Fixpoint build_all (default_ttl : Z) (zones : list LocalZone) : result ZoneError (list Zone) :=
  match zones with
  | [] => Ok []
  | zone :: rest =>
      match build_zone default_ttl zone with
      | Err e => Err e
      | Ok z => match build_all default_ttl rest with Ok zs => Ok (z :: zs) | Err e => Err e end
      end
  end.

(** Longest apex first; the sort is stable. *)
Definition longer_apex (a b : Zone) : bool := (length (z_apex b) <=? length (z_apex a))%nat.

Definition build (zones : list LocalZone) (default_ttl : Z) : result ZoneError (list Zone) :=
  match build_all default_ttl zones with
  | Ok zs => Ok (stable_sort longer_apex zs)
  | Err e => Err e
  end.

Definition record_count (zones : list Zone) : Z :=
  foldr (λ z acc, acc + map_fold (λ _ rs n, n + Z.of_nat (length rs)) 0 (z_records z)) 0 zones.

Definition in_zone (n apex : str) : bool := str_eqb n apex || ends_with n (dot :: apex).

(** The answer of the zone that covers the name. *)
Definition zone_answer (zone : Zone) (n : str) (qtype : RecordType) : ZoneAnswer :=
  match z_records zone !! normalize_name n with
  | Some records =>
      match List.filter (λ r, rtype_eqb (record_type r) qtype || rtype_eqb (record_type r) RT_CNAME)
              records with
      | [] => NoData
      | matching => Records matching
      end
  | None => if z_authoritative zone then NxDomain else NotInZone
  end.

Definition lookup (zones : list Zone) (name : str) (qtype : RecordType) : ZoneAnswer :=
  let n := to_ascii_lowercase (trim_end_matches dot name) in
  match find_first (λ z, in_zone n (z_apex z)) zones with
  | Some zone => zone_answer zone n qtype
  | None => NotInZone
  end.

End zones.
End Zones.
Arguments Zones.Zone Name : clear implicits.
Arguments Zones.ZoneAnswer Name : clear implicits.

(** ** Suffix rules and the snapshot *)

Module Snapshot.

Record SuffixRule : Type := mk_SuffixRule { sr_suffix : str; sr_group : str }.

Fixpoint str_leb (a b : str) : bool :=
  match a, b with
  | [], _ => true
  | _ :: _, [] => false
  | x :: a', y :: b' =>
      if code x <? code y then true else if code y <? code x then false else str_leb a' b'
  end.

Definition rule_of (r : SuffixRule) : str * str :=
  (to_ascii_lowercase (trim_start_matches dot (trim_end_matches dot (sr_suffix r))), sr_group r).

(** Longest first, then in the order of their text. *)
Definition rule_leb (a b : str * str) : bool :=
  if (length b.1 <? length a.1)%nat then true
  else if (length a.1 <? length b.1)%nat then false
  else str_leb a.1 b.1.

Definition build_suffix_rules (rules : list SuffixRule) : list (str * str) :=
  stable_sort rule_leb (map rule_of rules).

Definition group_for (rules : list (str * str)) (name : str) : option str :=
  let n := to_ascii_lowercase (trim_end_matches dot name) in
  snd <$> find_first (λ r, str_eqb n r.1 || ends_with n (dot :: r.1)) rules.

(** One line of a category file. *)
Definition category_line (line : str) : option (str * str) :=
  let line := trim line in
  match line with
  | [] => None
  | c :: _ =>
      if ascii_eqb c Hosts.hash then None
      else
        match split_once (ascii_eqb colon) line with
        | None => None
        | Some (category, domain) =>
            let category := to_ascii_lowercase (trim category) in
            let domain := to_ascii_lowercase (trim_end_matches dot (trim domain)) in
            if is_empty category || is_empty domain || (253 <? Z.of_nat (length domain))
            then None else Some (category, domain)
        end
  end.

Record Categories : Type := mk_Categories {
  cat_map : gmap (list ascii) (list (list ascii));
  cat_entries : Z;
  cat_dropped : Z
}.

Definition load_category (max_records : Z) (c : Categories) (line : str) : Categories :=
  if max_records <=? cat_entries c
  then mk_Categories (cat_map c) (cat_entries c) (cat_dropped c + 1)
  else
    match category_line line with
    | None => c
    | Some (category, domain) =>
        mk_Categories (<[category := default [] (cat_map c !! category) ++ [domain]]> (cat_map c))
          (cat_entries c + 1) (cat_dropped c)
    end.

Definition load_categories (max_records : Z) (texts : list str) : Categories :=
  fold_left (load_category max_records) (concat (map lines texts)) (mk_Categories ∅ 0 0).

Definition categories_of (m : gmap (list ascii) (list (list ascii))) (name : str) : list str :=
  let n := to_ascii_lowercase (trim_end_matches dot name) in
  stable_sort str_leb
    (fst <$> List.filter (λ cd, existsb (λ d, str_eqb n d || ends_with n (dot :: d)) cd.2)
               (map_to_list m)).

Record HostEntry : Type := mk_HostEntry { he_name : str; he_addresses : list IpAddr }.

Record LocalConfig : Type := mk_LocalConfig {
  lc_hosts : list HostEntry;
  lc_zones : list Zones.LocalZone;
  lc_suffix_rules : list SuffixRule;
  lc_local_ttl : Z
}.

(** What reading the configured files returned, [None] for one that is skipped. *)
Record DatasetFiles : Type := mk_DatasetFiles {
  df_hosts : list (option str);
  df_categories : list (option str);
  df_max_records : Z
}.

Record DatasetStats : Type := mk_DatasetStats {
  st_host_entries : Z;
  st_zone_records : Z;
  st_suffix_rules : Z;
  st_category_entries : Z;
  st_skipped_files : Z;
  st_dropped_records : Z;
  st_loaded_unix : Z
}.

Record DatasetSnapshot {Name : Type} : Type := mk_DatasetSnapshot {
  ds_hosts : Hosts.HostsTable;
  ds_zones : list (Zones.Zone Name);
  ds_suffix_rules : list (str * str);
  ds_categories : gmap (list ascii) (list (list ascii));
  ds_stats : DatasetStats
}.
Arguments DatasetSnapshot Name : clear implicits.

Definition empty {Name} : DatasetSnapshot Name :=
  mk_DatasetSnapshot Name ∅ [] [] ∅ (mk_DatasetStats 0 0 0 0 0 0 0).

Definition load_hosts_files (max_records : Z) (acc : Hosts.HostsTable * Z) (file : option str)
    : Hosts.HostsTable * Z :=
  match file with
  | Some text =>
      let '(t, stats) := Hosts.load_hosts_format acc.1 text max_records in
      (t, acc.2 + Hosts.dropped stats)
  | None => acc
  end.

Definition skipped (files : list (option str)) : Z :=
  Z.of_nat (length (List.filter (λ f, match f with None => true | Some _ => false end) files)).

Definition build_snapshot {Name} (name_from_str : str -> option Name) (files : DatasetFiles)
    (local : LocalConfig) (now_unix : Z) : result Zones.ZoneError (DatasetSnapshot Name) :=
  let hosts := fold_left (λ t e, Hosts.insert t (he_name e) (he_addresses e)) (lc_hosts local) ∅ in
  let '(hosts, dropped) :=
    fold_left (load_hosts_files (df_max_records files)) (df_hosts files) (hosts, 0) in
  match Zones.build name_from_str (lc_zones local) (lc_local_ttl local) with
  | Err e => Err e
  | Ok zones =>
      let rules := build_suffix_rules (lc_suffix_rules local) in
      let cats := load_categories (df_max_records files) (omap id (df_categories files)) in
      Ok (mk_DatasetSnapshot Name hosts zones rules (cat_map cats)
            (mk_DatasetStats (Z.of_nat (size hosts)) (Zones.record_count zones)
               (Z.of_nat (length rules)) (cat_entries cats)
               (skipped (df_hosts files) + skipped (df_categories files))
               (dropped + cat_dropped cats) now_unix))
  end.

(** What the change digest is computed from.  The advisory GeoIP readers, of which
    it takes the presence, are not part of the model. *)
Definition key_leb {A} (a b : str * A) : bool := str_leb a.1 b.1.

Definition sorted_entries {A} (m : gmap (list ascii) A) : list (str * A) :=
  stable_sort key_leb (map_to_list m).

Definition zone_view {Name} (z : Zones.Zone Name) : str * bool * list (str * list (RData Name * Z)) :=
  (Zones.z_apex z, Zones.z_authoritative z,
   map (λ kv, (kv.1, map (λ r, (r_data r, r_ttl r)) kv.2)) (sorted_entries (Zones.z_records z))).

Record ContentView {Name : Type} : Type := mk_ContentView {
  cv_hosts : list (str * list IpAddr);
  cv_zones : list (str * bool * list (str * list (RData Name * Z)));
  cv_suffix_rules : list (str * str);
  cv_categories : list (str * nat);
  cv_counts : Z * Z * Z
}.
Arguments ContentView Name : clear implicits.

○ ○ ○

In the data above, find the line with "(local : LocalConfig)" and the line with "stable_sort key_leb (map_to_list m).". Retype both, plus every line between them, exactly.

    (local : LocalConfig) (now_unix : Z) : result Zones.ZoneError (DatasetSnapshot Name) :=
  let hosts := fold_left (λ t e, Hosts.insert t (he_name e) (he_addresses e)) (lc_hosts local) ∅ in
  let '(hosts, dropped) :=
    fold_left (load_hosts_files (df_max_records files)) (df_hosts files) (hosts, 0) in
  match Zones.build name_from_str (lc_zones local) (lc_local_ttl local) with
  | Err e => Err e
  | Ok zones =>
      let rules := build_suffix_rules (lc_suffix_rules local) in
      let cats := load_categories (df_max_records files) (omap id (df_categories files)) in
      Ok (mk_DatasetSnapshot Name hosts zones rules (cat_map cats)
            (mk_DatasetStats (Z.of_nat (size hosts)) (Zones.record_count zones)
               (Z.of_nat (length rules)) (cat_entries cats)
               (skipped (df_hosts files) + skipped (df_categories files))
               (dropped + cat_dropped cats) now_unix))
  end.

(** What the change digest is computed from.  The advisory GeoIP readers, of which
    it takes the presence, are not part of the model. *)
Definition key_leb {A} (a b : str * A) : bool := str_leb a.1 b.1.

Definition sorted_entries {A} (m : gmap (list ascii) A) : list (str * A) :=
  stable_sort key_leb (map_to_list m).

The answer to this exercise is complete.